Swedish Embassy, New Delhi, 1959 (© Ake Eson Lindman)
Architects: Sune Lindströ and Goran Curman
In search of a national vision: Swedish embassies from the mid-20th century to the present
Lecture by dr. Denise Hagströmer
Tuesday 30th October
16:00, room 11A-06
VU University Amsterdam
In her lecture Denise Hagströmer examines how national values are reflected and given solid form in Swedish embassies and residences. Through several case studies – namely the embassies in New Delhi, Madrid, Moscow, Tokyo and Berlin – she explores conceptions of national identity, modernity and progress, and the significance of Swedish national tradition. Although her research is mainly of a design-historical nature, Hagströmer also draws on other disciplines, including architectural history, the history of ideas, European ethnology, social history, political science and sociology. Her research provides an identification and analysis of the political and cultural processes behind Swedish design and architecture in its official representations. It also deconstructs Sweden’s ‘national modernisation’ project and provides an assessment of the social meaning of collectively perceived ‘tradition’.
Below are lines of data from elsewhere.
(* ===== verification/AppLedger.v ===== *)
(** * AppLedger: the grants of the identities of user apps
      (pkg/pipelineapi/apps: identity.go, handlers.go)

    Requests that run one after the other, each of which may end anywhere, leave
    no grant behind for an app that is gone, and an app that is marked as
    registered has its grant as long as no deletion of it was cut short; with the
    histories in which the two fall apart. *)

From S2P Require Import Prelude GoTime CommitPool Authz RunWorld Tokens Password Calls AppStore AppInv AppHistory AppHandlers AppGrants.

(** The network does not speak for OpenFGA. *)
Class HonestFga (X : Type) `{F : !Faults X} : Prop :=
  honest_fga : ∀ (x : X) m, (fault x).2 = Failed m ∨ (fault x).2 = Lost m →
    isMissingTupleErr m = false ∧ isTupleAlreadyExistsErr m = false ∧ isAlreadyExistsErr m = false.

Section Ledger.
Context `{UT : !UnicodeTables} `{PL : !PoolLib} `{DO : !DBOrder} `{GZ : !Gzip} `{J : !Jwt} `{UL : !UuidLib} `{FM : !FgaModel} {X : Type} `{F : !Faults X}.
Variable unavailable : string → bool.
Variable B : gset Tuple.

Definition grant_of (id lk : string) : Tuple := project_tuple (AppJWTSubject id) RelationViewer lk.
(** Every grant is one of [B], or that of an app that exists on its project. *)
Definition ledger (w : AppsWorld) : Prop :=
  canonical w ∧
  ∀ t, t ∈ ap_grants w → t ∈ B ∨ ∃ id a lk, ap_apps w !! id = Some a ∧ ap_projects w !! a_ProjectID a = Some lk ∧ t = grant_of id lk.
(** An app that is marked as registered has its grant. *)
Definition registered (w : AppsWorld) : Prop :=
  ∀ id a, ap_apps w !! id = Some a → a_FGARegistered a = true → ∃ lk, ap_projects w !! a_ProjectID a = Some lk ∧ grant_of id lk ∈ ap_grants w.

(** The ledger, and where [K] holds the marks too. *)
Definition in_order_if (K : Prop) (w : AppsWorld) : Prop := ledger w ∧ (K → registered w).

(** *** What the statements do to it *)

(** The mark of every other app is right. *)
Definition registered_but (id : string) (w : AppsWorld) : Prop :=
  ∀ k a, k ≠ id → ap_apps w !! k = Some a → a_FGARegistered a = true → ∃ lk, ap_projects w !! a_ProjectID a = Some lk ∧ grant_of k lk ∈ ap_grants w.
Lemma registered_drop id w : registered_but id w → registered (drop_app id w).
Proof. intros Hb k a. cbn. intros [Hne Ha]%lookup_delete_Some. by apply Hb. Qed.
Lemma registered_but_delete id lk w : registered_but id w → registered_but id (app_fga_delete (grant_of id lk) w).1.
Proof.
  intros Hb. unfold app_fga_delete. case_bool_decide; [|done]. intros k a Hne Ha Hreg. destruct (Hb k a Hne Ha Hreg) as (lk' & Hlk' & Hg). exists lk'. split; [done|].
  cbn. apply elem_of_difference. split; [done|]. intros (Hk & _)%elem_of_singleton%app_tuple_inj. congruence.
Qed.
(** What depends on the apps, the projects and the grants only. *)
Definition on_ledger (I : AppsWorld → Prop) : Prop :=
  ∀ w w', ap_apps w' = ap_apps w → ap_projects w' = ap_projects w → ap_grants w' = ap_grants w → I w → I w'.
Lemma ledger_on : on_ledger ledger.
Proof. intros w w' Ha Hp Hg. unfold ledger, canonical. by rewrite Ha, Hp, Hg. Qed.
Lemma registered_on : on_ledger registered.
Proof. intros w w' Ha Hp Hg. unfold registered. by rewrite Ha, Hp, Hg. Qed.
Lemma in_order_on K : on_ledger (in_order_if K).
Proof. intros w w' Ha Hp Hg [Hl Hr]. split; [by eapply ledger_on|]. intros HK. by eapply registered_on, Hr. Qed.
Lemma keeps_off {A} (I : AppsWorld → Prop) what (f : AppsWorld → AppsWorld * result aerr A) : on_ledger I →
  (∀ w, ap_apps (f w).1 = ap_apps w ∧ ap_projects (f w).1 = ap_projects w ∧ ap_grants (f w).1 = ap_grants w) → keeps (X := X) I (app_error what (call f)).
Proof. intros HI Hf. apply keeps_app_error, keeps_op_call. intros w Hw. destruct (Hf w) as (Ha & Hp & Hg). by eapply HI. Qed.
Lemma keeps_off_put I app bundle : on_ledger I → keeps (X := X) I (PutVersion app bundle).
Proof.
  intros HI. unfold PutVersion. destruct (_ <? _)%Z; [apply keeps_op_ret|]. apply keeps_with_uuid. intros u. apply keeps_op_bind; [apply keeps_new_uuid|]. intros id.
  apply keeps_off; [done|]. intros w. unfold put_version. by repeat case_match.
Qed.
Lemma keeps_off_promote I app version expected : on_ledger I → keeps (X := X) I (Promote app version expected).
Proof.
  intros HI. apply keeps_with_uuid. intros u. apply keeps_try; [apply keeps_app_error, keeps_read|]. intros t. apply keeps_off; [done|].
  intros w. unfold swap_production. by repeat case_match.
Qed.
Lemma keeps_off_mint I secret salt app : on_ledger I → keeps (X := X) I (MintToken secret salt app).
Proof.
  intros HI. apply keeps_with_uuid. intros u. destruct secret, salt; try apply keeps_op_ret. apply keeps_op_bind; [apply keeps_new_uuid|]. intros id.
  apply keeps_off; [done|]. intros w. unfold insert_token. by repeat case_match.
Qed.
Lemma keeps_off_revoke I app tok : on_ledger I → keeps (X := X) I (RevokeToken app tok).
Proof.
  intros HI. apply keeps_with_uuid. intros u. apply keeps_with_uuid. intros t. apply keeps_off; [done|]. intros w. unfold revoke_token. by repeat case_match.
Qed.

Lemma ledger_insert pid name id w : uuid_Parse id = Some id → uuid_Parse pid = Some pid → ledger w → ledger (insert_app pid name id w).1.
Proof.
  intros Hid Hp [Hc Hg]. split; [by apply canonical_insert|]. unfold insert_app. destruct (find_app pid name w), (ap_apps w !! id) eqn:Ei, (ap_projects w !! pid); try done.
  cbn. intros t [?|(k & a & lk & Ha & Hlk & ->)]%Hg; [by left|right]. exists k, a, lk. split; [|done]. rewrite lookup_insert_ne; [done|]. congruence.
Qed.
Lemma registered_insert pid name id w : registered w → registered (insert_app pid name id w).1.
Proof.
  intros Hr. unfold insert_app. destruct (find_app pid name w), (ap_apps w !! id) eqn:Ei, (ap_projects w !! pid); try done.
  intros k a. cbn. intros [[_ <-]|[_ Ha]]%lookup_insert_Some; [done|]. by apply Hr.
Qed.
Lemma ledger_mark id w : ledger w → ledger (mark_registered id w).
Proof.
  intros [Hc Hg]. split; [by apply canonical_mark|]. cbn. intros t [?|(k & a & lk & Ha & Hlk & ->)]%Hg; [by left|right].
  destruct (decide (k = id)) as [->|Hne]; [|exists k, a, lk; by rewrite lookup_alter_ne]. eexists id, _, lk. rewrite lookup_alter_eq, Ha. by split.
Qed.
Lemma registered_mark id a lk w : ap_apps w !! id = Some a → ap_projects w !! a_ProjectID a = Some lk → grant_of id lk ∈ ap_grants w → registered w → registered (mark_registered id w).
Proof.
  intros Ha Hlk Hg Hr k b. cbn. intros [(-> & a' & Ha' & ->)|[_ Hb]]%lookup_alter_Some; [|by apply Hr]. intros _. cbn. exists lk. split; [|done]. congruence.
Qed.
Lemma ledger_write id a lk w : ap_apps w !! id = Some a → ap_projects w !! a_ProjectID a = Some lk → ledger w → ledger (app_fga_write (grant_of id lk) w).1.
Proof.
  intros Ha Hlk [Hc Hg]. unfold app_fga_write. case_bool_decide; [done|]. split; [done|]. cbn. intros t [->%elem_of_singleton|Ht]%elem_of_union; [right; by exists id, a, lk|by apply Hg].
Qed.
Lemma registered_write t w : registered w → registered (app_fga_write t w).1.
Proof.
  intros Hr. unfold app_fga_write. case_bool_decide; [done|]. intros id a Ha Hreg. destruct (Hr id a Ha Hreg) as (lk & Hlk & Hg). exists lk. split; [done|]. cbn. by apply elem_of_union_r.
Qed.
Lemma ledger_delete t w : ledger w → ledger (app_fga_delete t w).1.
Proof.
  intros [Hc Hg]. unfold app_fga_delete. case_bool_decide; [|done]. split; [done|]. cbn. intros t' [Ht _]%elem_of_difference. by apply Hg.
Qed.
Lemma ledger_drop id a lk w : ap_apps w !! id = Some a → ap_projects w !! a_ProjectID a = Some lk → grant_of id lk ∉ ap_grants w → ledger w → ledger (drop_app id w).
Proof.
  intros Ha Hlk Hn [Hc Hg]. split; [by apply canonical_drop|]. cbn. intros t Ht. destruct (Hg t Ht) as [?|(k & b & lk' & Hb & Hlk' & ->)]; [by left|right].
  exists k, b, lk'. split; [|done]. rewrite lookup_delete_ne; [done|]. intros <-. assert (b = a) as -> by congruence. assert (lk' = lk) as -> by congruence. done.
Qed.

(** *** Registration and its undoing *)

Context `{HF : !HonestFga X}.
Lemma wp_call_honest {A} C (f : AppsWorld → AppsWorld * result string A) (Q : result string A → AppsWorld → Prop) w :
  Q (f w).2 (f w).1 → (∀ m, isMissingTupleErr m = false → isTupleAlreadyExistsErr m = false → isAlreadyExistsErr m = false → Q (Err m) w ∧ Q (Err m) (f w).1) →
  C w → C (f w).1 → wp (X := X) C (call_err f) Q w.
Proof.
  intros Hd He HC HC' x. unfold call_err, mbind, Op_bind, call. cbn. pose proof (honest_fga x) as Hx. destruct (fault x) as [x' o]. cbn in Hx. destruct (f w) as [w' r]. cbn in *.
  destruct o as [|m|m|[]]; try done.
  - destruct (Hx m ltac:(by left)) as (H1 & H2 & H3). by apply (He m).
  - destruct (Hx m ltac:(by right)) as (H1 & H2 & H3). by apply (He m).
Qed.
Lemma wp_resolveProject C id pid Q w : uuid_Parse pid = Some pid → C w → (∀ lk, ap_projects w !! pid = Some lk → lk ≠ EmptyString → Q (Ok lk) w) → (∀ e, Q (Err e) w) →
  wp (X := X) C (resolveProject id pid) Q w.
Proof.
  intros Hp HC Hok He. unfold resolveProject. destruct (str_empty id); [by apply wp_op_ret|]. rewrite Hp. apply wp_op_bind, wp_read; [done| |intros m; by apply wp_op_ret].
  apply wp_op_ret. destruct (ap_projects w !! pid) as [lk|] eqn:El; [|done]. destruct (str_empty lk) eqn:Ee; [done|]. apply Hok; [done|]. by destruct lk.
Qed.
(** What a registration ensures about the app whose row is there. *)
Lemma wp_Register K id a w : ap_apps w !! id = Some a → in_order_if K w →
  wp (X := X) (in_order_if K) (Identity_Register id (a_ProjectID a)) (λ r w', in_order_if K w' ∧ ap_apps w' !! id = Some a ∧
    (r = Ok () → ∃ lk, ap_projects w' !! a_ProjectID a = Some lk ∧ grant_of id lk ∈ ap_grants w')) w.
Proof.
  intros Ha [Hl Hr]. unfold Identity_Register. apply wp_op_try, wp_resolveProject; [by apply (proj1 Hl) in Ha as [_ ?]|done| |intros; by split_and!].
  intros lk Hlk Hne. unfold write_project_tuple. fold (grant_of id lk).
  assert (in_order_if K (app_fga_write (grant_of id lk) w).1) as Hl' by (split; [by eapply ledger_write|by intros HK%Hr; apply registered_write]).
  assert (ap_apps (app_fga_write (grant_of id lk) w).1 !! id = Some a) as Ha' by (unfold app_fga_write; by case_bool_decide).
  assert (∃ lk', ap_projects (app_fga_write (grant_of id lk) w).1 !! a_ProjectID a = Some lk' ∧ grant_of id lk' ∈ ap_grants (app_fga_write (grant_of id lk) w).1) as Hg.
  { exists lk. unfold app_fga_write. case_bool_decide; [done|]. split; [done|]. cbn. by apply elem_of_union_l, elem_of_singleton. }
  apply wp_op_bind, wp_op_bind, wp_call_honest; [|intros m Hm1 Hm2 Hm3; split; apply wp_op_ret; rewrite Hm2, Hm3; cbn; by apply wp_op_ret; split_and!|done|done].
  apply wp_op_ret. destruct (app_fga_write (grant_of id lk) w).2 as [u|e]; [by apply wp_op_ret; split_and!|]. destruct (_ || _); by apply wp_op_ret; split_and!.
Qed.
Lemma wp_Unregister (K : Prop) id a w : ap_apps w !! id = Some a → ledger w → (K → registered_but id w) →
  wp (X := X) ledger (Identity_Unregister id (a_ProjectID a)) (λ r w', ledger w' ∧ ap_apps w' !! id = Some a ∧ (K → registered_but id w') ∧
    (r = Ok () → ∃ lk, ap_projects w' !! a_ProjectID a = Some lk ∧ grant_of id lk ∉ ap_grants w')) w.
Proof.
  intros Ha Hl Hb. unfold Identity_Unregister. apply wp_op_try, wp_resolveProject; [by apply (proj1 Hl) in Ha as [_ ?]|done| |intros; by split_and!].
  intros lk Hlk Hne. unfold delete_project_tuple. fold (grant_of id lk). pose proof (ledger_delete (grant_of id lk) w Hl) as Hl'.
  assert (K → registered_but id (app_fga_delete (grant_of id lk) w).1) as Hb' by (intros HK%Hb; by apply registered_but_delete).
  assert (ap_apps (app_fga_delete (grant_of id lk) w).1 !! id = Some a) as Ha' by (unfold app_fga_delete; by case_bool_decide).
  assert (∃ lk', ap_projects (app_fga_delete (grant_of id lk) w).1 !! a_ProjectID a = Some lk' ∧ grant_of id lk' ∉ ap_grants (app_fga_delete (grant_of id lk) w).1) as Hg.
  { exists lk. unfold app_fga_delete. case_bool_decide; [|done]. split; [done|]. cbn. rewrite elem_of_difference, elem_of_singleton. tauto. }
  apply wp_op_bind, wp_op_bind, wp_call_honest; [|intros m Hm1 Hm2 Hm3; split; apply wp_op_ret; rewrite Hm1; by apply wp_op_ret; split_and!|done|done].
  apply wp_op_ret. destruct (app_fga_delete (grant_of id lk) w).2 as [u|e]; [by apply wp_op_ret; split_and!|]. destruct (isMissingTupleErr e); by apply wp_op_ret; split_and!.
Qed.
Denise Hagströmer is a Swedish design historian, based in London and Stockholm. MA Design History, Royal College of Art/Victoria and Albert Museum. Has curated exhibitions at the Design Museum, Victoria and Albert Museum; publishes and lectures in the UK, US and Europe. Publications include Swedish Design, (Swedish Institute, 2001) and ‘Sweden’ in K. Livingstone ed., International Arts and Crafts, (V&A, 2005). Senior lecturer at Konstfack, National College of Art and Design, Stockholm. Visiting Senior Lecturer at Uppsala University, Department of Art History (Sweden). From January 2013: Senior Curator, National Museum of Art, Architecture and Design, Oslo, Norway, in charge of design.